Der letzte wichtige Notartermin hatte am Gründonnerstag stattgefunden. Damit ist der Kaufvertrag für das Gelände auf dem Schönbühl nun unverhofft doch noch in trockenen Tüchern. Noch 2021 hatte der Eigentümer der früheren Jugendhilfeeinrichtung ein Preisangebot der Stadt als „unterirdisch“ bezeichnet und abgelehnt. Als wichtiger Unterschied zur einst für den Schönbühl ins Auge gefassten Wohnbebauung gelten die Entwicklungspläne für den Solarpark.

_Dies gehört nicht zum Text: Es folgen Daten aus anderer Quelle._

(** * Drive-Ledger: the simulation and scoring core, embedded in Rocq

    The development follows three source files:
    - [services/car-data.service.js]: the diagnostic catalog and the scoring
      functions [getDiagnosticInfo], [getVehicleEfficiencyScore],
      [getDataPointRewardValue], [getDataBatchRewardValue], and the data
      stream [startSimulation] / [stopSimulation];
    - [services/local-drive-simulator.service.js]: the route table,
      [modifyDataForRoute] (as a function of the sample, and statement by
      statement on a heap of objects) and the session controller
      [startSimulation];
    - [services/market-place.service.js]: the data-type table and
      [estimateDataValue].

    JavaScript numbers are IEEE 754 binary64 values; they are modelled by
    Rocq's primitive [float], whose operations are the same binary64
    operations (round to nearest, ties to even), so that every definition
    below evaluates to the number the JavaScript code produces. *)

Set Warnings "-inexact-float".
From Stdlib Require Import ZArith List Bool String Ascii Lia Floats.
From Stdlib Require Import DecimalString.
From Stdlib Require Uint63.
Import ListNotations.
(** A returned pair was not in [tracker] nor in [dont_choose] before the
    call, whatever the branch. *)
Lemma select_target_fresh_cell draws p x y p' :
  select_target draws p = Returns (PCell x y, p') ->
  (PCell x y ∉ tracker p) /\ ((x, y) ∉ dont_choose p).
Proof.
  assert (Hforb : forall c, forbidden p c = false ->
            (PCell c.1 c.2 ∉ tracker p) /\ (c ∉ dont_choose p)).
  { intros c [H1 H2]%orb_false_iff.
    apply bool_decide_eq_false in H1, H2. auto. }
  assert (Hchk : forall c, check p c = PCell x y ->
            (PCell x y ∉ tracker p) /\ ((x, y) ∉ dont_choose p)).
  { intros [cx cy] H. destruct (check_cases p (cx, cy)) as [E | [E Hl]];
      rewrite E in H; [discriminate |].
    simpl in H. injection H as -> ->. apply legal_spec in Hl. tauto. }
  unfold select_target.
  destruct (active (current_ship_info p)); mstep.
  - destruct (direction (current_ship_info p)).
    + unfold choose_around_cell.
      destruct (start (current_ship_info p)) as [| |sx sy]; mstep;
        try discriminate.
      destruct (first_legal_cases p sx sy offsets)
        as [E | (dx & dy & _ & Hl & E)]; rewrite E; mstep;
        intros [= ? ? ?]; subst.
      apply legal_spec in Hl. tauto.
    + unfold check_left, check_right.
      destruct (start (current_ship_info p)) as [| |sx sy],
               (end_ (current_ship_info p)) as [| |ex ey],
               (start_found (current_ship_info p)); mstep;
        try discriminate.
      all: cbn [Bool.eqb negb truthy].
      all: try (destruct (check p (sx - 1, sy)) eqn:E1; mstep;
             cbn [truthy negb]; try discriminate).
      all: intros [= H ?]; subst; eauto.
      all: try (rewrite <- H in *; eauto).
    + unfold check_above, check_below.
      destruct (start (current_ship_info p)) as [| |sx sy],
               (end_ (current_ship_info p)) as [| |ex ey],
               (start_found (current_ship_info p)); mstep;
        try discriminate.
      all: cbn [Bool.eqb negb truthy].
      all: try (destruct (check p (sx, sy - 1)) eqn:E1; mstep;
             cbn [truthy negb]; try discriminate).
      all: intros [= H ?]; subst; eauto.
      all: try (rewrite <- H in *; eauto).
  - cbn [negb]. destruct (choose_randomly p draws) as [c| |] eqn:E; mstep;
      try discriminate.
    intros [= <- <- _]. apply choose_randomly_cases in E as [_ E].
    apply (Hforb c E).
Qed.

(** ** Direction unknown: the four neighbours of [start] *)

Lemma offsets_neighbours x y :
  map (fun d => (x + d.1, y + d.2)) offsets = neighbours x y.
Proof.
  unfold offsets, neighbours. cbn [map fst snd].
  rewrite !Z.add_0_r. reflexivity.
Qed.

Lemma seeking_select draws p x y :
  active (current_ship_info p) = true ->
  direction (current_ship_info p) = DNone ->
  start (current_ship_info p) = PCell x y ->
  select_target draws p =
    Returns (first_legal p x y offsets,
             set_last_hit (first_legal p x y offsets)
               (set_tracker ({[ first_legal p x y offsets ]} ∪ tracker p) p)).
Proof.
  intros Ha Hd Hs. unfold select_target, choose_around_cell.
  rewrite Ha, Hd, Hs. reflexivity.
Qed.

(** C8: with a pursuit active and the direction unknown, [select_target]
    returns the first of the neighbours of [start], taken in the order
    left, up, right, down, that is in bounds, not in [tracker] and not in
    [dont_choose]; the result does not depend on the random draws. *)
Theorem C8_seeking_first_legal_neighbour p x y :
  active (current_ship_info p) = true ->
  direction (current_ship_info p) = DNone ->
  start (current_ship_info p) = PCell x y ->
  (forall c draws,
      find (legal p) (neighbours x y) = Some c ->
      selects draws p (PCell c.1 c.2)) /\
  (forall draws1 draws2, select_target draws1 p = select_target draws2 p).
Proof.
  intros Ha Hd Hs. split.
  - intros c draws Hfind. rewrite <- offsets_neighbours in Hfind.
    apply first_legal_find in Hfind.
    eexists. rewrite (seeking_select draws p x y Ha Hd Hs), Hfind.
    reflexivity.
  - intros draws1 draws2.
    rewrite (seeking_select draws1 p x y Ha Hd Hs).
    rewrite (seeking_select draws2 p x y Ha Hd Hs). reflexivity.
Qed.

Lemma C8_witness :
  selects [] seeking_example (PCell 2 4) /\
  select_target [(7, 7)] seeking_example = select_target [] seeking_example.
Proof.
  destruct (C8_seeking_first_legal_neighbour seeking_example 1 4
              eq_refl eq_refl eq_refl) as [Hfirst Hdet].
  split.
  - apply (Hfirst (2, 4) []). vm_compute. reflexivity.
  - apply Hdet.
Defined.

(** ** Direction known: the two extremities *)

Lemma check_left_eq p x y :
  start (current_ship_info p) = PCell x y ->
  check_left p = Returns (check p (x - 1, y)).
Proof. unfold check_left. intros ->. reflexivity. Qed.

Lemma check_right_eq p x y :
  end_ (current_ship_info p) = PCell x y ->
  check_right p = Returns (check p (x + 1, y)).
Proof. unfold check_right. intros ->. reflexivity. Qed.

Lemma check_above_eq p x y :
  start (current_ship_info p) = PCell x y ->
  check_above p = Returns (check p (x, y - 1)).
Proof. unfold check_above. intros ->. reflexivity. Qed.

Lemma check_below_eq p x y :
  end_ (current_ship_info p) = PCell x y ->
  check_below p = Returns (check p (x, y + 1)).
Proof. unfold check_below. intros ->. reflexivity. Qed.

Lemma extending_select draws p sx sy ex ey :
  active (current_ship_info p) = true ->
  start (current_ship_info p) = PCell sx sy ->
  end_ (current_ship_info p) = PCell ex ey ->
  direction (current_ship_info p) <> DNone ->
  let v :=
    match direction (current_ship_info p) with
    | DH => extension_probe p (sx - 1, sy) (ex + 1, ey)
    | _ => extension_probe p (sx, sy - 1) (ex, ey + 1)
    end in
  select_target draws p =
    Returns (v, set_last_hit v (set_tracker ({[ v ]} ∪ tracker p) p)).
Proof.
  intros Ha Hs He Hd. unfold select_target, extension_probe.
  rewrite Ha.
  rewrite (check_left_eq p sx sy Hs), (check_right_eq p ex ey He).
  rewrite (check_above_eq p sx sy Hs), (check_below_eq p ex ey He).
  destruct (direction (current_ship_info p)); [congruence | |];
    destruct (start_found (current_ship_info p)); cbn [Bool.eqb negb];
    mstep; try reflexivity.
  - destruct (check p (sx - 1, sy)); reflexivity.
  - destruct (check p (sx, sy - 1)); reflexivity.
Qed.

Lemma extension_probe_near p near far :
  start_found (current_ship_info p) = false ->
  legal p near = true ->
  extension_probe p near far = PCell near.1 near.2.
Proof.
  intros Hf Hl. unfold extension_probe.
  rewrite Hf, (check_legal p near Hl). reflexivity.
Qed.

Lemma extension_probe_far p near far :
  start_found (current_ship_info p) = true \/ legal p near = false ->
  extension_probe p near far = check p far.
Proof.
  unfold extension_probe.
  intros [-> | Hl]; [reflexivity |].
  rewrite (check_illegal p near Hl).
  destruct (start_found (current_ship_info p)); reflexivity.
Qed.

(** C6, as stated, fails: with (1, 5) and (3, 5) both attempted the call
    returns [False], not the cell right of [end]. *)
Lemma C6_right_of_end_not_returned :
  let p := extending_example [PCell 2 5; PCell 1 5; PCell 3 5] in
  active (current_ship_info p) = true /\
  direction (current_ship_info p) = DH /\
  start_found (current_ship_info p) = false /\
  legal p (1, 5) = false /\
  selects [] p PFalse /\
  ~ selects [] p (PCell 3 5).
Proof.
  cbv zeta. repeat split; try reflexivity.
  - eexists. vm_compute. reflexivity.
  - intros [p' H]. vm_compute in H. discriminate H.
Qed.

(** C6 (amended): with a pursuit active from [(sx, sy)] to [(ex, ey)] and
    the direction horizontal, [select_target] returns the cell left of
    [start] when [start_found] is false and that cell is in bounds, not
    attempted and not excluded; when [start_found] is true, or the cell left
    of [start] fails that test, it returns the cell right of [end] provided
    that this cell is in bounds, not attempted and not excluded.  The same
    holds for the vertical direction with the cell above [start] and the
    cell below [end]. *)
Theorem C6_extension_order draws p sx sy ex ey :
  active (current_ship_info p) = true ->
  start (current_ship_info p) = PCell sx sy ->
  end_ (current_ship_info p) = PCell ex ey ->
  (direction (current_ship_info p) = DH ->
     (start_found (current_ship_info p) = false ->
      legal p (sx - 1, sy) = true ->
      selects draws p (PCell (sx - 1) sy)) /\
     (start_found (current_ship_info p) = true \/
      legal p (sx - 1, sy) = false ->
      legal p (ex + 1, ey) = true ->
      selects draws p (PCell (ex + 1) ey))) /\
  (direction (current_ship_info p) = DV ->
     (start_found (current_ship_info p) = false ->
      legal p (sx, sy - 1) = true ->
      selects draws p (PCell sx (sy - 1))) /\
     (start_found (current_ship_info p) = true \/
      legal p (sx, sy - 1) = false ->
      legal p (ex, ey + 1) = true ->
      selects draws p (PCell ex (ey + 1)))).
Proof.
  intros Ha Hs He.
  split; intros Hd; (split; [intros Hf Hl | intros Hf Hl]); eexists;
    rewrite (extending_select draws p sx sy ex ey Ha Hs He)
      by (rewrite Hd; discriminate);
    cbv zeta; rewrite Hd.
  - rewrite (extension_probe_near _ _ _ Hf Hl). reflexivity.
  - rewrite (extension_probe_far _ _ _ Hf), (check_legal _ _ Hl). reflexivity.
  - rewrite (extension_probe_near _ _ _ Hf Hl). reflexivity.
  - rewrite (extension_probe_far _ _ _ Hf), (check_legal _ _ Hl). reflexivity.
Qed.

Renaturierung und Solarpark auf dem Schönbühl

Stadt und Stadtwerke planen im Moment, die Gebäude des Jugendheims abzubrechen, den Schönbühl weitgehend zu renaturieren und auf dem Areal einen Freiflächen-Solarpark mit mindestens zehn Megawatt Peak aufzubauen – mehr als alle bisher auf den Dächern in Weinstadt installierten Anlagen. Die Idee eines Solarparks hatten die Stadtwerke Weinstadt schon vor Monaten selbst ins Gespräch gebracht, allerdings war damals vom Steinbruch Beutelstein in Endersbach, einer schwäbischen „Route du Soleil“ entlang der B 29 sowie einer Waldwiese im Schnaiter Gewann Vogtshau die Rede.

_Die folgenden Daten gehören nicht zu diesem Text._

(** Acquisition succeeds, and the pipeline echoes the prompt followed by
    [reply], as models of this class do. *)
Definition echo_world (reply : pystr) : World :=
  {| acquire := fun _ =>
       {| tokenizer_from_pretrained := Ok {| eos_token_id := Some 0%Z |};
          model_from_pretrained := Ok (model_handle 0);
          make_pipeline := Ok (pipeline_handle 0) |};
     run_pipeline := fun _ req =>
       Ok [ {[ str "generated_text" := text_inputs req ++ reply ]} ] |}.

(** ** The contract of [generate_response] *)

Lemma lstrip_by_length (p : N -> bool) (s : pystr) :
  (length (lstrip_by p s) ≤ length s)%nat.
Proof.
  induction s as [|c s IH]; simpl; [done|].
  destruct (p c); simpl; lia.
Qed.

(** Trimming never lengthens a string. *)
Lemma strip_length (s : pystr) : (length (strip s) ≤ length s)%nat.
Proof.
  unfold strip, rstrip, lstrip. rewrite length_rev.
  etrans; [apply lstrip_by_length|]. rewrite length_rev.
  apply lstrip_by_length.
Qed.
(** * Reminder bot: event persistence and timer scheduling

    A shallow embedding of [bot.py]: the [Event] record and its dictionary
    form, the JSON-file backed [EventStore], the job-queue scheduling
    functions ([schedule_event_jobs], [schedule_daily_counter],
    [schedule_event_reminders]), the timer callbacks and the start-up
    recovery pass [reschedule_all_events].

    Python exceptions are values of [result]; code that touches the file
    system, the job queue, the clock or the chat is written in a small
    state-and-exception monad over [World]. *)

From Stdlib Require Import ZArith List String Ascii Bool Lia.
From Stdlib Require Import Sorted Permutation.
Import ListNotations.

Local Open Scope string_scope.
Local Open Scope list_scope.
Local Open Scope Z_scope.

(* ================================================================= *)
(** ** Exceptions *)

Inductive exn : Type :=
| KeyError
| ValueError
| TypeError
| AttributeError
| OverflowError
| JSONDecodeError
| OSError.

Inductive result (A : Type) : Type :=
| Ok (a : A)
| Raise (e : exn).

Arguments Ok {A} a.
Arguments Raise {A} e.

Definition rbind {A B} (r : result A) (k : A -> result B) : result B :=
  match r with
  | Ok a => k a
  | Raise e => Raise e
  end.

Declare Scope result_scope.
Delimit Scope result_scope with result.
Notation "'let?' x ':=' r 'in' k" := (rbind r (fun x => k))
  (at level 10, x pattern, r at level 100, k at level 200) : result_scope.

(** [[f(x) for x in xs]] where [f] may raise: the first exception wins. *)
Fixpoint rmap {A B} (f : A -> result B) (xs : list A) : result (list B) :=
  match xs with
  | [] => Ok []
  | x :: xs' =>
      (let? y := f x in
       let? ys := rmap f xs' in
       Ok (y :: ys))%result
  end.
(** Not every other password is answered 401.  An empty password is
    turned away with 400.  And the answer to another password is decided
    by its digest alone: where the digest keeps the first eight
    characters of what it is given, registering "opensesame" lets
    "other-word" in. *)
Lemma other_password_is_not_always_401 :
  fst (@run sample
         [(Register,
           with_json (creds "carol" (JStr "opensesame")) (plain POST),
           at_time 6000);
          (Login,
           with_json (creds "carol" (JStr "")) (plain POST),
           at_time 7000)]
         sample_db)
  = [Ok (jsonify (message "User created successfully") 201);
     Ok (jsonify (error "Username and password required") 400)]
  /\ exists token,
       fst (@run sample_short_digest
              [(Register,
                with_json (creds "carol" (JStr "opensesame")) (plain POST),
                at_time 6000);
               (Login,
                with_json (creds "carol" (JStr "other-word")) (plain POST),
                at_time 7000)]
              sample_db)
       = [Ok (jsonify (message "User created successfully") 201);
          Ok (Response 200 (message "Login successful")
                [@session_cookie sample_short_digest token])].
Proof. split; [reflexivity|]. eexists. reflexivity. Qed.

Lemma login_failure_uniform_witness :
  @login sample (with_json (creds "nosuchuser" (JStr "x")) (plain POST))
    (at_time 7000) sample_db
  = (Ok (jsonify (error "Invalid credentials") 401), sample_db)
  /\ fst (@login sample (with_json (creds "nosuchuser" (JStr "x"))
                           (plain POST)) (at_time 7000) sample_db)
     = fst (@login sample (with_json (creds "alice" (JStr "wrongpass"))
                             (plain POST)) (at_time 7001) sample_db).
Proof.
  destruct (proj1 (@login_failure_uniform sample)
              (with_json (creds "nosuchuser" (JStr "x")) (plain POST))
              (with_json (creds "alice" (JStr "wrongpass")) (plain POST))
              (at_time 7000) (at_time 7001) sample_db sample_db
              "nosuchuser" "x" "alice" "wrongpass" alice
              (submits_creds _ _) (submits_creds _ _))
    as (H1 & _ & H3); try discriminate; try reflexivity.
  split; assumption.
Defined.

Der Unternehmer Thomas Barth hatte den Schönbühl im Jahr 2014 gekauft. Das ehemalige Heim für schwer erziehbare männliche Jugendliche stand da bereits seit Ende 2002 leer. Der Unternehmer aus dem Welzheimer Wald kam bei dem Immobiliengeschäft zum Zug, weil die Stadt Weinstadt unter Federführung von Ex-OB Jürgen Oswald eine entscheidende Frist verpasste, um ihr Kaufangebot nachzubessern. Barths Pläne für eine ökologische Mustersiedlung mit 40 Wohneinheiten aber scheiterten am Widerstand im Gemeinderat und der Stadtverwaltung, ebenso wie der Nachfolgeplan von 2017, auf dem Schönbühl 200 bis 250 Wohneinheiten zu bauen.

Dann entbrannte auch noch ein öffentlich ausgetragener Streit um die Wasserversorgung des Schönbühls, der erst drei Jahre später beigelegt wurde. Im Herbst 2020 gab es beim Bebauungsplanentwurf ebenfalls eine Einigung, eine moderate Bebauung mit 13 Wohnhäusern schien damals in greifbarer Nähe zu sein – doch dann scheiterte alles letztlich doch an unterschiedlichen Kaufpreisvorstellungen zwischen der Stadt und dem Unternehmer aus Kaisersbach.